Un peu de bricolage pour différencier l’évaluation et tenir compte des rythmes d’apprentissage

Ma façon de faire que l’hétérogénéité apporte à tous, est d’instituer le travail en groupe d’entraide. L’expression, la confrontation et la mise en commun des différentes procédures et rend possible à chacun d’avancer à son rythme, d’autant que je donne souvent des fiches à exercices multiples dont le minimum exigible doit être fait par tous. Par contre, les évaluations sont individuelles et communes ?
Cette année, je me suis engagée à essayer de tenir compte, dans les évaluations, des différences de rythme dans les apprentissages.
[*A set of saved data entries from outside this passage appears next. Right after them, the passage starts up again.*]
(** Replacing once rewrites the first occurrence and nothing else. *)
Lemma Replace_1 (s old new : string) (j : nat) :
  strings.Index s old = Some j ->
  strings.Replace s old new 1 = str_take j s +:+ new +:+ str_drop (j + len old) s.
Proof.
  intros H. unfold strings.Replace.
  destruct (String.eqb_spec old new) as [->|Hne]; simpl.
  - by apply Index_Some_split.
  - destruct (Count_Some _ _ _ H) as [m Hm]. cbv zeta. rewrite Hm.
    assert ((Z.of_nat (S m) <? 1)%Z = false) as Hlt by (apply Z.ltb_ge; lia).
    rewrite Hlt. simpl. destruct old as [|c old]; simpl.
    + rewrite Index_empty in H. by simplify_eq.
    + by rewrite H.
Qed.

Lemma replaced_all_loop (old new : string) (fuel : nat) :
  old <> "" ->
  forall s i, len s <= fuel ->
    replaced_all old new s
      (strings.replace_loop (strings.count_loop fuel s old) i s old new).
Proof.
  intros Hold. induction fuel as [|f IH]; intros s i Hlen.
  - simpl. apply replaced_none. rewrite (len_0 s) by lia.
    by apply Index_nil_None.
  - simpl. destruct (strings.Index s old) as [j|] eqn:E.
    + simpl. destruct old as [|c old]; [done|]. simpl. rewrite E.
      pose proof (Index_bound _ _ _ E) as Hb.
      rewrite (Index_Some_split _ _ _ E) at 1.
      apply replaced_first.
      * rewrite <- (Index_Some_split _ _ _ E), len_str_take; [done|lia].
      * apply IH. rewrite len_str_drop. simpl in *. lia.
    + simpl. by apply replaced_none.
Qed.

Lemma replaced_all_refl (old : string) (fuel : nat) :
  old <> "" -> forall s, len s <= fuel -> replaced_all old old s s.
Proof.
  intros Hold. induction fuel as [|f IH]; intros s Hlen.
  - apply replaced_none. rewrite (len_0 s) by lia. by apply Index_nil_None.
  - destruct (strings.Index s old) as [j|] eqn:E; [|by apply replaced_none].
    pose proof (Index_bound _ _ _ E) as Hb.
    assert (0 < len old) by (destruct old; [done|simpl; lia]).
    rewrite (Index_Some_split _ _ _ E).
    apply replaced_first.
    + rewrite <- (Index_Some_split _ _ _ E), len_str_take; [done|lia].
    + apply IH. rewrite len_str_drop. lia.
Qed.

(** [strings.ReplaceAll] with a non-empty pattern is the literal replacement
    of every occurrence. *)
Lemma ReplaceAll_replaced_all (s old new : string) :
  old <> "" -> replaced_all old new s (strings.ReplaceAll s old new).
Proof.
  intros Hold. unfold strings.ReplaceAll, strings.Replace.
  destruct (String.eqb_spec old new) as [->|Hne]; simpl.
  - by apply (replaced_all_refl _ (len s)).
  - unfold strings.Count. destruct old as [|c old]; [done|]. simpl len. simpl Nat.eqb.
    cbv iota.
    pose proof (replaced_all_loop (String c old) new (len s) Hold s 0 (le_n _)) as H.
    destruct (strings.count_loop (len s) s (String c old)) eqn:E; simpl; [|done].
    exact H.
Qed.

Lemma str_app_inj_len (a a' x y : string) :
  len a = len a' -> a +:+ x = a' +:+ y -> a = a' /\ x = y.
Proof.
  revert a'. induction a as [|c a IH]; intros [|c' a'] Hl H; simpl in Hl; try done.
  rewrite !str_app_cons in H. injection H as -> H.
  destruct (IH a') as [-> ->]; [lia|done|done].
Qed.

(** The literal replacement of every occurrence has one result only. *)
Lemma replaced_all_functional (old new s t1 t2 : string) :
  replaced_all old new s t1 -> replaced_all old new s t2 -> t1 = t2.
Proof.
  intros H1. revert t2.
  induction H1 as [s Hnone|a b b' Hidx Hrest IH]; intros t2 H2.
  - inversion H2 as [|a2 b2 b2' Hidx2 Hrest2 Heq]; subst; [done|]. congruence.
  - inversion H2 as [s2 Hnone2|a2 b2 b2' Hidx2 Hrest2 Heq]; subst; [congruence|].
    rewrite Heq in Hidx2. rewrite Hidx in Hidx2. injection Hidx2 as Hlen.
    apply str_app_inj_len in Heq as [-> Heq]; [|done].
    apply String.app_inj in Heq. subst. f_equal. f_equal. by apply IH.
Qed.

End ReplaceFacts.

(** ** Splitting a dotted name *)
Section SplitFacts.

Variable c : ascii.

Let sep : string := String c "".

Lemma Index_byte (a : ascii) (s : string) :
  strings.Index (String a s) sep =
    if Ascii.eqb a c then Some 0 else S <$> strings.Index s sep.
Proof.
  rewrite Index_cons. unfold sep. simpl. rewrite (Ascii.eqb_sym c a).
  by destruct (Ascii.eqb a c).
Qed.

Lemma split_byte_ne (s : string) : split_byte c s <> [].
Proof.
  destruct s as [|a s]; simpl; [done|].
  destruct (Ascii.eqb a c); [done|]. by destruct (split_byte c s).
Qed.

Lemma cons_head_app (a : ascii) (l k : list string) :
  l <> [] -> cons_head a (l ++ k) = cons_head a l ++ k.
Proof. by destruct l. Qed.

Lemma split_byte_None (s : string) :
  strings.Index s sep = None -> split_byte c s = [s].
Proof.
  induction s as [|a s IH]; [done|]. rewrite Index_byte. simpl.
  destruct (Ascii.eqb a c); [done|].
  destruct (strings.Index s sep); [done|]. intros _. by rewrite IH.
Qed.

Lemma split_byte_Some (s : string) (j : nat) :
  strings.Index s sep = Some j ->
  split_byte c s = str_take j s :: split_byte c (str_drop (j + 1) s).
Proof.
  revert j. induction s as [|a s IH]; intros j; [done|].
  rewrite Index_byte. simpl split_byte.
  destruct (Ascii.eqb a c).
  - intros [= <-]. done.
  - destruct (strings.Index s sep) as [j'|]; [|done].
    intros [= <-]. by rewrite (IH j').
Qed.
(** * Greynir: the sentence / job orchestration layer of [reynir.py]

    A shallow embedding of [src/reynir/reynir.py]: the [_Sentence] and
    [_Job] classes, the paragraph / sentence iteration, the noun-phrase
    job and the dump / load pair, followed by the properties proved
    about them.

    Conventions of the embedding.
    - Python [int] is [Z]; Python [float] is a real number [R] (rounding
      and overflow are not modelled); [str] is [string].
    - Instance dictionaries are records of attribute slots: a slot of
      type [attr A] is [None] when the dictionary has no such key, and
      reading it raises [AttributeError].
    - Code runs in a small state-and-exception monad over a [World]
      holding the one job object sentences point back to, the trace of
      calls made to collaborators and callbacks, and the clock.  State
      changes made before an exception is raised survive it, as in
      Python.
    - The tokenizer, the grammar engine, the reducer, the language
      classifier and the spacing corrector live outside this module and
      are taken as the fields of the class [Collaborators]. *)

From Stdlib Require Import ZArith List String Ascii Bool Lia Reals Lra.
From Stdlib Require Import DecimalString Sorted.
Import ListNotations.

Local Open Scope string_scope.
Local Open Scope Z_scope.

(** ** Exceptions and the monad *)

(** The exceptions that can leave the functions modelled here.
    [ParseError] carries its message and its [token_index] keyword. *)
Inductive exn : Type :=
| ParseError (msg : string) (token_index : option Z)
| AssertionError
| AttributeError (name : string)
| ValueError (msg : string)
| ZeroDivisionError.
(** * sigpy: iterative algorithms (alg.py) and applications (app.py)

    A shallow embedding of the algorithm classes of [sigpy/alg.py] and of
    the harness and assemblers of [sigpy/app.py], with the properties of
    the specification stated and settled against it.

    Conventions.
    - A Python method is a function in the monad [M S A := S -> S * res A]:
      the object state survives an exception, exactly as a Python object
      keeps the attributes written before a [raise].
    - An attribute that is created by [init] or removed by [del] is an
      [option] field: [None] is "the attribute does not exist", reading it
      raises [AttributeError].  A Python [None] value is an inner [option].
    - Python floats are exact reals ([R]); [np.infty] and the not-a-number
      results of [x ** 0.5] on a negative [x] are the two extra values of
      [pynum].  Rounding is outside that model; module [Binary64] repeats
      the step-size rule of PrimalDualHybridGradient on binary64 numbers,
      where rounding decides the outcome.
    - The array, linear-operator and proximal-operator layers
      ([sigpy.util], [sigpy.linop], [sigpy.prox]) are not part of the
      sources; they are taken as parameters (class [ArrayOps], records
      [Linop] and [Prox]). *)

From Stdlib Require Import Reals Lra ZArith Lia String List.
From Stdlib Require PrimFloat.
From stdpp Require Import base option gmap strings.

Open Scope R_scope.

(** ** Exceptions and the method monad *)

Inductive exn : Type :=
| ValueError (msg : string)
| NameError (name : string)
| AttributeError (attr : string)
| TypeError (msg : string)
| NotImplementedError
| Unmodelled (what : string).

Inductive res (A : Type) : Type :=
| Val (a : A)
| Exn (e : exn)
| OutOfFuel.

Arguments Val {A} a.
Arguments Exn {A} e.
Arguments OutOfFuel {A}.

Definition M (S A : Type) : Type := S -> S * res A.

Definition ret {S A} (a : A) : M S A := fun s => (s, Val a).

Definition raise {S A} (e : exn) : M S A := fun s => (s, Exn e).

Definition bind {S A B} (c : M S A) (k : A -> M S B) : M S B :=
  fun s =>
    match c s with
    | (s', Val a) => k a s'
    | (s', Exn e) => (s', Exn e)
    | (s', OutOfFuel) => (s', OutOfFuel)
    end.

Definition get {S} : M S S := fun s => (s, Val s).

Definition gets {S A} (f : S -> A) : M S A := fun s => (s, Val (f s)).

Definition modify {S} (f : S -> S) : M S unit := fun s => (f s, Val tt).

Notation "'let*' x ':=' c 'in' k" := (bind c (fun x => k))
  (at level 10, x name, c at level 200, k at level 200,
   format "'[v' 'let*'  x  :=  c  'in' '/' k ']'").
Notation "c ;;; k" := (bind c (fun _ => k))
  (at level 200, k at level 200, right associativity,
   format "'[v' c  ;;; '/' k ']'").

(** [self.name] where the attribute may be missing. *)
Definition getattr {S A} (name : string) (f : S -> option A) : M S A :=
  fun s =>
    match f s with
    | Some a => (s, Val a)
    | None => (s, Exn (AttributeError name))
    end.

(** [del self.name]: the attribute must exist. *)
Definition delattr {S A} (name : string) (f : S -> option A) (clear : S -> S)
  : M S unit :=
  fun s =>
    match f s with
    | Some _ => (clear s, Val tt)
    | None => (s, Exn (AttributeError name))
    end.

(** Run an action on a component of the state ([self.alg.update()] inside
    the harness). *)
Definition zoom {S T A} (proj : S -> T) (inj : T -> S -> S) (c : M T A)
  : M S A :=
  fun s => let '(t', r) := c (proj s) in (inj t' s, r).

(** [v is None] *)
Definition is_none {B : Type} (o : option B) : bool :=
  match o with
  | None => true
  | Some _ => false
  end.

(** ** Scalars *)

Inductive pynum : Type :=
| Num (r : R)
| Infty
| NaN.

(** [x ** 0.5] for a float [x]: not-a-number below zero. *)
Definition pow_half (x : R) : pynum :=
  if Rle_dec 0 x then Num (sqrt x) else NaN.

(** [v == 0]. *)
Definition is_zero (v : pynum) : bool :=
  match v with
  | Num r => if Req_dec_T r 0 then true else false
  | Infty => false
  | NaN => false
  end.

Definition Reqb (a b : R) : bool := if Req_dec_T a b then true else false.
Definition Rltb (a b : R) : bool := if Rlt_dec a b then true else false.

(** ** The array capability (sigpy.util) *)

(** Modelled from the spec: the array capability of [sigpy.util], which is
    not among the sources: "elementwise add/scale (axpy-style scaled
    accumulation), norm and inner product, zero/random/copy construction".
    Arrays are values here; in-place mutation is modelled where an
    algorithm needs it (see [ConjugateGradient]). *)
Class ArrayOps (arr : Type) : Type := {
  shape : Type;
  shape_of : arr -> shape;
  vadd : arr -> arr -> arr;
  vsub : arr -> arr -> arr;
  vscale : R -> arr -> arr;
  vmul : arr -> arr -> arr;
  vsqrt : arr -> arr;
  dot : arr -> arr -> R;
  norm : arr -> R;
  norm2 : arr -> R;
  zeros : shape -> arr;
  randn : shape -> arr;
}.

Section Util.
Context {arr : Type} {ops : ArrayOps arr}.

(** [util.axpy(y, a, x)]: the value left in [y], [y + a * x]. *)
Definition axpy (y : arr) (a : R) (x : arr) : arr := vadd y (vscale a x).

(** [util.xpay(y, a, x)]: the value left in [y], [x + a * y]. *)
Definition xpay (y : arr) (a : R) (x : arr) : arr := vadd x (vscale a y).

Definition zeros_like (x : arr) : arr := zeros (shape_of x).
End Util.

(** Arrays of shape (2,), used to evaluate the definitions on concrete
    inputs. *)
#[export] Instance vec2_ops : ArrayOps (R * R) := {
  shape := unit;
  shape_of := fun _ => tt;
  vadd := fun a b => (fst a + fst b, snd a + snd b);
  vsub := fun a b => (fst a - fst b, snd a - snd b);
  vscale := fun c a => (c * fst a, c * snd a);
  vmul := fun a b => (fst a * fst b, snd a * snd b);
  vsqrt := fun a => (sqrt (fst a), sqrt (snd a));
  dot := fun a b => fst a * fst b + snd a * snd b;
  norm := fun a => sqrt (fst a * fst a + snd a * snd a);
  norm2 := fun a => fst a * fst a + snd a * snd a;
  zeros := fun _ => (0, 0);
  randn := fun _ => (1, 0);
}.

(** ** alg.py: the base class Alg *)

Module Alg.
Section Base.
Context {S : Type}.
Variable iter : S -> option Z.
Variable set_iter : option Z -> S -> S.
Variable max_iter : S -> Z.

(** The hooks a subclass may override. *)
Definition _init : M S unit := ret tt.

Definition _update : M S unit := raise NotImplementedError.

Definition _done : M S bool :=
  let* it := getattr "iter" iter in
  let* s := get in
  ret (max_iter s <=? it)%Z.

Definition _cleanup : M S unit := ret tt.

(** The public methods, over the hooks of the subclass.  The
    [with self.device] scope has no effect on the state. *)
Definition init (_init : M S unit) : M S unit :=
  modify (set_iter (Some 0%Z)) ;;; _init.

Definition update (_update : M S unit) : M S unit :=
  _update ;;;
  let* it := getattr "iter" iter in
  modify (set_iter (Some (it + 1)%Z)).

Definition done (_done : M S bool) : M S bool := _done.

Definition cleanup (_cleanup : M S unit) : M S unit := _cleanup.
End Base.
End Alg.

(** ** alg.py: ConjugateGradient *)

Module ConjugateGradient.
Section Defs.
Context {arr : Type} {ops : ArrayOps arr}.

(** The instance together with the arrays it refers to.  [x], [b], [r]
    and [p] are references into [mem], the store the object shares with
    its caller: [self.r = self.b] makes two names for one array. *)
Record obj : Type := mk {
  mem : gmap nat arr;
  A : arr -> arr;
  P : option (arr -> arr);
  x : nat;
  b : option (option nat);
  rzold : option pynum;
  max_iter : Z;
  iter : option Z;
  r : option nat;
  p : option nat;
  zero_gradient : option bool;
  resid : option pynum;
  alpha : option R;
}.

Definition set_mem (v : gmap nat arr) (s : obj) : obj :=
  mk v (A s) (P s) (x s) (b s) (rzold s) (max_iter s) (iter s) (r s) (p s) (zero_gradient s) (resid s) (alpha s).
Definition set_b (v : option (option nat)) (s : obj) : obj :=
  mk (mem s) (A s) (P s) (x s) v (rzold s) (max_iter s) (iter s) (r s) (p s) (zero_gradient s) (resid s) (alpha s).
Definition set_rzold (v : option pynum) (s : obj) : obj :=
  mk (mem s) (A s) (P s) (x s) (b s) v (max_iter s) (iter s) (r s) (p s) (zero_gradient s) (resid s) (alpha s).
Definition set_iter (v : option Z) (s : obj) : obj :=
  mk (mem s) (A s) (P s) (x s) (b s) (rzold s) (max_iter s) v (r s) (p s) (zero_gradient s) (resid s) (alpha s).
Definition set_r (v : option nat) (s : obj) : obj :=
  mk (mem s) (A s) (P s) (x s) (b s) (rzold s) (max_iter s) (iter s) v (p s) (zero_gradient s) (resid s) (alpha s).
Definition set_p (v : option nat) (s : obj) : obj :=
  mk (mem s) (A s) (P s) (x s) (b s) (rzold s) (max_iter s) (iter s) (r s) v (zero_gradient s) (resid s) (alpha s).
Definition set_zero_gradient (v : option bool) (s : obj) : obj :=
  mk (mem s) (A s) (P s) (x s) (b s) (rzold s) (max_iter s) (iter s) (r s) (p s) v (resid s) (alpha s).
Definition set_resid (v : option pynum) (s : obj) : obj :=
  mk (mem s) (A s) (P s) (x s) (b s) (rzold s) (max_iter s) (iter s) (r s) (p s) (zero_gradient s) v (alpha s).
Definition set_alpha (v : option R) (s : obj) : obj :=
  mk (mem s) (A s) (P s) (x s) (b s) (rzold s) (max_iter s) (iter s) (r s) (p s) (zero_gradient s) (resid s) v.

(** [ConjugateGradient(A, b, x, P, max_iter)] over the caller's store. *)
Definition new (m : gmap nat arr) (A0 : arr -> arr) (b0 : option nat)
    (x0 : nat) (P0 : option (arr -> arr)) (max_iter0 : Z) : obj :=
  mk m A0 P0 x0 (Some b0) (Some Infty) max_iter0 None None None None None
     None.

Definition load (l : nat) : M obj arr :=
  fun s =>
    match mem s !! l with
    | Some v => (s, Val v)
    | None => (s, Exn (Unmodelled "dangling array reference"))
    end.

Definition store (l : nat) (v : arr) : M obj unit :=
  modify (fun s => set_mem (<[l := v]> (mem s)) s).

(** A new array ([z.copy()], the result of [self.P(self.r)]). *)
Definition alloc (v : arr) : M obj nat :=
  fun s =>
    let l := fresh (dom (mem s)) in
    (set_mem (<[l := v]> (mem s)) s, Val l).

(** A float attribute read for arithmetic. *)
Definition finite (v : pynum) : M obj R :=
  match v with
  | Num q => ret q
  | Infty => raise (Unmodelled "arithmetic on np.infty")
  | NaN => raise (Unmodelled "arithmetic on nan")
  end.

(** The local [z] of [_init] and [_update]: [self.r] itself without a
    preconditioner, a new array [self.P(self.r)] with one. *)
Definition precondition (lr : nat) : M obj nat :=
  let* s := get in
  match P s with
  | None => ret lr
  | Some Pf => let* rv := load lr in alloc (Pf rv)
  end.

Definition _init : M obj unit :=
  let* ob := getattr "b" b in
  let* s := get in
  let* xv := load (x s) in
  match ob with
  | None =>
      raise (TypeError "unsupported operand type(s) for -=: NoneType")
  | Some lb =>
      let* bv := load lb in
      store lb (vsub bv (A s xv)) ;;;
      modify (set_b (Some (Some lb))) ;;;
      modify (set_r (Some lb)) ;;;
      let* lz := precondition lb in
      (if (1 <? max_iter s)%Z
       then let* zv := load lz in let* lp := alloc zv in modify (set_p (Some lp))
       else modify (set_p (Some lz))) ;;;
      modify (set_zero_gradient (Some false)) ;;;
      let* rv := load lb in
      let* zv := load lz in
      modify (set_rzold (Some (Num (dot rv zv)))) ;;;
      let* rz := getattr "rzold" rzold in
      let* q := finite rz in
      modify (set_resid (Some (pow_half q)))
  end.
Avant chaque contrôle, j’ai l’habitude de distribuer une fiche de savoirs et savoir-faire détaillée, que les élèves utilisent avant le contrôle pour réviser et après, pour évaluer leurs réussites et leurs échecs. Cette année, j’ai décidé d’ajouter une partie différenciée : chaque élève doit inscrire un sujet qu’il s’engage à retravailler pour le ré-évaluer au contrôle suivant. Celui-ci comporte donc en plus des exercices communs, une liste d’exercices (sur 2 ou 3) différenciés.
Force est de constater que peu d’élèves ont relevé l’enjeu. Il y a 3 semaines entre deux contrôles, et même si ceux-ci sont retravaillés en devoir maison en utilisant les cahiers, ainsi que mes annotations, les engagements spécifiques ne sont pas tenus. Il vaudrait sans doute mieux programmer un petit contrôle différencié, directement une semaine après, les élèves maîtrisant mieux une projection à plus brève échéance que les 3 semaines habituelles.
Cette proposition est confortée par le fait suivant : en cours d’apprentissage d’une notion, je fais faire des tests réguliers dont les mauvaises notes ne comptent pas s’il y a progression au contrôle suivant. Les sujets de difficultés semblent mieux identifiés, moins noyés dans la masse d’un gros contrôle.
Le travail sur le sujet n’est pas terminé et je ne renoncerai pas sur le chemin de l’autonomisation des élèves, car il est essentiel.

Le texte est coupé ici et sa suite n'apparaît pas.